(** C9, as amended: when building the deployments client returns an error,
    [Read] and [Delete] add an error diagnostic and do not return at that
    point.  [Delete] goes on to parse the [id], and [Read] does when the
    [id] is not null; when the [id] parses, the method ([Get] or [Delete])
    is invoked on the client value that came with the error, which panics
    when that value is [nil].  When the [id] is null ([Read]) or does not
    parse, the operation returns without a call. *)
Theorem client_error_does_not_stop (E : Externals) (r : DeploymentResource)
    (ctx : Context) (st : Run ResourceState Call) :
  (forall req c err,
      let model := Get_model (ReadRequest_State req) in
      let out := Read E r ctx req st in
      diag.HasError (Diagnostics st) = false ->
      diag.HasError (Get_diags (ReadRequest_State req)) = false ->
      Deployments_for E r model = (c, Some err) ->
      client_error_diagnostic err ∈ Diagnostics out.2
      /\ (types.String_IsNull (ID model) = false ->
          forall id,
            uuid.Parse (types.ValueString (ID model)) = Ok id ->
            match c with
            | Some c' => calls out.2 = calls st ++ [Call_Get c' ctx id]
            | None => out.1 = Panic nil_client /\ calls out.2 = calls st
            end)
      /\ (types.String_IsNull (ID model) = false ->
          forall e,
            uuid.Parse (types.ValueString (ID model)) = Err e ->
            out.1 = Return /\ calls out.2 = calls st)
      /\ (types.String_IsNull (ID model) = true ->
          out.1 = Return /\ calls out.2 = calls st))
  /\ (forall req c err,
        let model := Get_model (DeleteRequest_State req) in
        let out := Delete E r ctx req st in
        diag.HasError (Diagnostics st) = false ->
        diag.HasError (Get_diags (DeleteRequest_State req)) = false ->
        Deployments_for E r model = (c, Some err) ->
        client_error_diagnostic err ∈ Diagnostics out.2
        /\ (forall id,
              uuid.Parse (types.ValueString (ID model)) = Ok id ->
              match c with
              | Some c' => calls out.2 = calls st ++ [Call_Delete c' ctx id]
              | None => out.1 = Panic nil_client /\ calls out.2 = calls st
              end)
        /\ (forall e,
              uuid.Parse (types.ValueString (ID model)) = Err e ->
              out.1 = Return /\ calls out.2 = calls st)).
Proof.
  unfold Deployments_for. split.
  - intros req c err Hst Hget Hclient.
    destruct (Read E r ctx req st) as [k o] eqn:Hrun. simpl.
    split; [|split; [|split]].
    + run_method Read Hrun.
      all: diag_elem.
    + intros Hnull id Hid.
      run_method Read Hrun; null_facts; done.
    + intros Hnull e He.
      run_method Read Hrun; null_facts; done.
    + intros Hnull.
      run_method Read Hrun; null_facts; done.
  - intros req c err Hst Hget Hclient.
    destruct (Delete E r ctx req st) as [k o] eqn:Hrun. simpl.
    split; [|split].
    + run_method Delete Hrun.
      all: diag_elem.
    + intros id Hid. run_method Delete Hrun; done.
    + intros e He. run_method Delete Hrun; done.
Qed.

Lemma client_error_does_not_stop_witness :
  calls
    (Delete demo.E demo.half_configured demo.ctx
       {| DeleteRequest_State := demo.data demo.plan |} (start None)).2
  = [Call_Delete demo.server demo.ctx demo.id].
Proof.
  destruct (client_error_does_not_stop demo.E demo.half_configured demo.ctx
              (start None)) as [_ H].
  destruct (H {| DeleteRequest_State := demo.data demo.plan |}
              (Some demo.server) demo.no_workspace eq_refl eq_refl eq_refl)
    as (_ & Hcall & _).
  exact (Hcall demo.id eq_refl).
Defined.

(** ** Errors of the accounts client *)

(** A server that answers 201 to [Get]: there is no transport failure, the
    status code is a 2xx and the body decodes, and [Get] returns an error,
    which wraps no other error. *)
Lemma Accounts_Get_refuses_201 :
  let c := demo.answering 201 "201 Created" in
  let out := Accounts_Get demo.X c demo.ctx demo.id in
  ¬ claimed_failure demo.X c demo.ctx demo.id
  /\ out.1 = (None, Some (errors_New "status code 201 Created"))
  /\ Unwrap (errors_New "status code 201 Created") = None.
Proof.
  split; [|split; reflexivity].
  unfold claimed_failure. simpl. intros [H | [err H]].
  - apply H. lia.
  - discriminate.
Qed.

(** Names the failure behind the error of a goal. *)
Ltac pick_failure :=
  match goal with
  | |- exists f, _ /\ fmt_Errorf_w "error creating request: " ?e = _ =>
      exists (RequestRefused e)
  | |- exists f, _ /\ fmt_Errorf_w "http error: " ?e = _ =>
      exists (TransportFailure e)
  | |- exists f, _ /\ fmt_Errorf_w "failed to decode response: " ?e = _ =>
      exists (DecodeFailure e)
  | |- exists f, _ /\ fmt_Errorf_w "failed to encode data: " ?e = _ =>
      exists (EncodeFailure e)
  | |- exists f, _ /\ errors_New ("status code " +:+ http.Status ?r) = _ =>
      exists (StatusRefused r)
  end.

Ltac solve_exchange_fails :=
  repeat match goal with H : decide _ = _ |- _ => clear H end;
  first
    [ apply fails_refused; done
    | apply fails_transport; done
    | apply fails_status; [done|done|];
      rewrite ?elem_of_cons, elem_of_nil; tauto ].

(** Rewrites the goal with the answers the hypotheses give. *)
Ltac use_equations :=
  repeat match goal with
    | H : ?x = _ |- context [?x] => rewrite H; simpl
    end.

(** C3, as amended: [Get] returns an error exactly when the request cannot
    be built, the transport fails, the status code is not 200, or the body
    does not decode; [Update] and [Delete] return an error exactly when the
    payload does not encode ([Update]), the request cannot be built, the
    transport fails, or the status code is neither 200 nor 204.  The error
    returned wraps the error of the failing step as it is, and for a status
    code it is made of the status text and wraps nothing.  When there is no
    failure [Get] returns the decoded account.  No method hands more than
    one request to the HTTP client. *)
Theorem Accounts_errors (X : ClientExternals) (c : AccountsClient) (ctx : Context)
    (accountID : uuid.UUID) :
  (forall e,
      (Accounts_Get X c ctx accountID).1.2 = Some e
      <-> exists f, Get_fails X c ctx accountID f /\ e = reported f)
  /\ ((Accounts_Get X c ctx accountID).1.2 = None ->
      exists resp account,
        http.Do (hc c) (request_sent X c ctx http.MethodGet accountID None) = Ok resp
        /\ Decode_AccountResponse X (http.Response_Body resp) = Ok account
        /\ (Accounts_Get X c ctx accountID).1.1 = Some account)
  /\ (forall data e,
        (Accounts_Update X c ctx accountID data).1 = Some e
        <-> exists f, Update_fails X c ctx accountID data f /\ e = reported f)
  /\ (forall e,
        (Accounts_Delete X c ctx accountID).1 = Some e
        <-> exists f,
              exchange_fails X c ctx http.MethodDelete accountID None
                [http.StatusOK; http.StatusNoContent] f
              /\ e = reported f)
  /\ (forall f,
        match underlying f with
        | Some err => Unwrap (reported f) = Some err
        | None => Unwrap (reported f) = None
        end)
  /\ length (Accounts_Get X c ctx accountID).2 <= 1
  /\ (forall data, length (Accounts_Update X c ctx accountID data).2 <= 1)
  /\ length (Accounts_Delete X c ctx accountID).2 <= 1.
Proof.
  assert (Hreq : forall method body,
             NewRequestWithContext X ctx method (accounts_url c accountID) body
             = match NewRequest_error X method (accounts_url c accountID) with
               | Some err => Err err
               | None => Ok (http.mkRequest ctx method (accounts_url c accountID) body [])
               end).
  { intros. unfold NewRequestWithContext. by case_match. }
  split; [|split; [|split; [|split; [|split; [|split; [|split]]]]]].
  - intros e. unfold Accounts_Get. fold (accounts_url c accountID).
    rewrite Hreq. unfold setDefaultHeaders, status_error. simpl.
    split.
    + intros H. repeat case_match; simplify_eq/=; pick_failure.
      all: split; [|reflexivity].
      all: first
             [ apply Get_fails_exchange; solve_exchange_fails
             | eapply Get_fails_decode; [done|done|by apply dec_stable|done] ].
    + intros (f & Hf & ->).
      destruct Hf as [f Hf | resp err H1 H2 H3 H4]; [destruct Hf|];
        unfold request_sent in *; use_equations; try done.
      destruct (decide _) as [?|Hn]; [done|].
      exfalso. apply Hn. intros Hcode.
      match goal with
      | H : _ ∉ _ |- _ => apply H; rewrite Hcode; apply list_elem_of_here
      end.
  - unfold Accounts_Get. fold (accounts_url c accountID).
    rewrite Hreq. unfold setDefaultHeaders, status_error. simpl.
    intros H. repeat case_match; simplify_eq/=. eauto.
  - intros data e. unfold Accounts_Update. fold (accounts_url c accountID).
    split.
    + intros H. destruct (Encode_AccountUpdate X data) as [buf|err] eqn:Hbuf.
      * rewrite Hreq in H. unfold setDefaultHeaders, status_error in H. simpl in H.
        repeat case_match; simplify_eq/=; pick_failure.
        all: split; [|reflexivity]; apply Update_fails_exchange with (buf := buf);
          [done|solve_exchange_fails].
      * simplify_eq/=. pick_failure. split; [|reflexivity].
        by apply Update_fails_encode.
    + intros (f & Hf & ->).
      destruct Hf as [err Henc | buf f Henc Hf]; rewrite Henc; [done|].
      rewrite Hreq. unfold setDefaultHeaders, status_error. simpl.
      destruct Hf; unfold request_sent in *; use_equations; try done.
      destruct (decide _) as [?|Hn]; [done|].
      exfalso. apply Hn.
      match goal with
      | H : _ ∉ _ |- _ =>
          split; intros Hcode; apply H; rewrite Hcode;
          rewrite ?elem_of_cons; tauto
      end.
  - intros e. unfold Accounts_Delete. fold (accounts_url c accountID).
    rewrite Hreq. unfold setDefaultHeaders, status_error. simpl.
    split.
    + intros H. repeat case_match; simplify_eq/=; pick_failure.
      all: split; [|reflexivity]; solve_exchange_fails.
    + intros (f & Hf & ->).
      destruct Hf; unfold request_sent in *; use_equations; try done.
      destruct (decide _) as [?|Hn]; [done|].
      exfalso. apply Hn.
      match goal with
      | H : _ ∉ _ |- _ =>
          split; intros Hcode; apply H; rewrite Hcode;
          rewrite ?elem_of_cons; tauto
      end.
  - by intros [].
  - unfold Accounts_Get, NewRequestWithContext. repeat case_match; simpl; lia.
  - intros data. unfold Accounts_Update, NewRequestWithContext.
    repeat case_match; simpl; lia.
  - unfold Accounts_Delete, NewRequestWithContext. repeat case_match; simpl; lia.
Qed.

(** ** The properties at work *)

Lemma Accounts_errors_witness :
  (Accounts_Get demo.X (demo.answering 500 "500 Internal Server Error")
     demo.ctx demo.id).1.2
  = Some (errors_New "status code 500 Internal Server Error").
Proof.
  destruct (Accounts_errors demo.X (demo.answering 500 "500 Internal Server Error")
              demo.ctx demo.id) as (Hget & _).
  apply Hget.
  exists (StatusRefused (http.mkResponse 500 "500 Internal Server Error" "{}")).
  split; [|reflexivity].
  apply Get_fails_exchange, fails_status; [reflexivity|reflexivity|].
  intros Hin. apply elem_of_cons in Hin as [Hin|Hin]; [discriminate|].
  by apply elem_of_nil in Hin.
Defined.

Lemma ImportState_behaviour_witness :
  State
    (ImportState demo.E demo.resource demo.ctx
       {| ImportStateRequest_ID := "etl,123e4567-e89b-12d3-a456-426614174000" |}
       (start ∅)).2 !! "workspace_id"
  = Some demo.id_text.
Proof.
  destruct (ImportState_behaviour demo.E demo.resource demo.ctx
              {| ImportStateRequest_ID := "etl,123e4567-e89b-12d3-a456-426614174000" |}
              (start ∅)) as (_ & _ & _ & _ & H).
  specialize (H "etl" demo.id_text eq_refl).
  assert (Hparse : uuid.Parse demo.id_text = Ok demo.id) by reflexivity.
  rewrite Hparse in H. rewrite H; [reflexivity|discriminate|discriminate].
Defined.

Lemma state_matches_response_witness :
  let out :=
    Read demo.E demo.resource demo.ctx
      {| ReadRequest_State := demo.data demo.plan |} (start None) in
  succeeded out
  /\ exists c id d m,
       calls out.2 = [Call_Get c demo.ctx id]
       /\ api.Get c demo.ctx id = (Some d, None)
       /\ State out.2 = Some m
       /\ matches_response demo.E m d.
Proof.
  assert (Hok : succeeded
                  (Read demo.E demo.resource demo.ctx
                     {| ReadRequest_State := demo.data demo.plan |} (start None)))
    by (split; reflexivity).
  split; [exact Hok|].
  destruct (state_matches_response demo.E demo.resource demo.ctx (start None))
    as [H _].
  exact (H _ Hok).
Defined.

Lemma Create_error_leaves_state_witness :
  let req := {| CreateRequest_Config := demo.data demo.plan |} in
  let out := Create demo.E demo.broken_resource demo.ctx req (start None) in
  let data :=
    api.mkDeploymentCreate "old text" false "flows/etl.py:main" uuid.Nil "" "etl"
      (Some ∅) "" true (Some []) "" "" "" in
  (api.Create demo.broken_server demo.ctx data).2 = Some demo.refused
  /\ out.1 = Return
  /\ State out.2 = None
  /\ create_error_diagnostic demo.refused ∈ Diagnostics out.2.
Proof.
  intros req out data.
  split; [reflexivity|].
  destruct (Create_error_leaves_state demo.E demo.broken_resource demo.ctx req
              (start None)) as [H _].
  destruct (H demo.broken_server demo.ctx data demo.refused eq_refl eq_refl)
    as (_ & Hreturn & Hstate & Hdiag & _).
  split; [exact Hreturn|]. split; [exact Hstate|exact Hdiag].
Defined.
______________________________
WHAT IS BEING ASKED: Check each line of the listing above, and copy it if it contains the word "forall".

FINISHED TASK:
  (forall req c err,
          forall id,
          forall e,
  /\ (forall req c err,
        /\ (forall id,
        /\ (forall e,
  (forall e,
  /\ (forall data e,
  /\ (forall e,
  /\ (forall f,
  /\ (forall data, length (Accounts_Update X c ctx accountID data).2 <= 1)
  assert (Hreq : forall method body,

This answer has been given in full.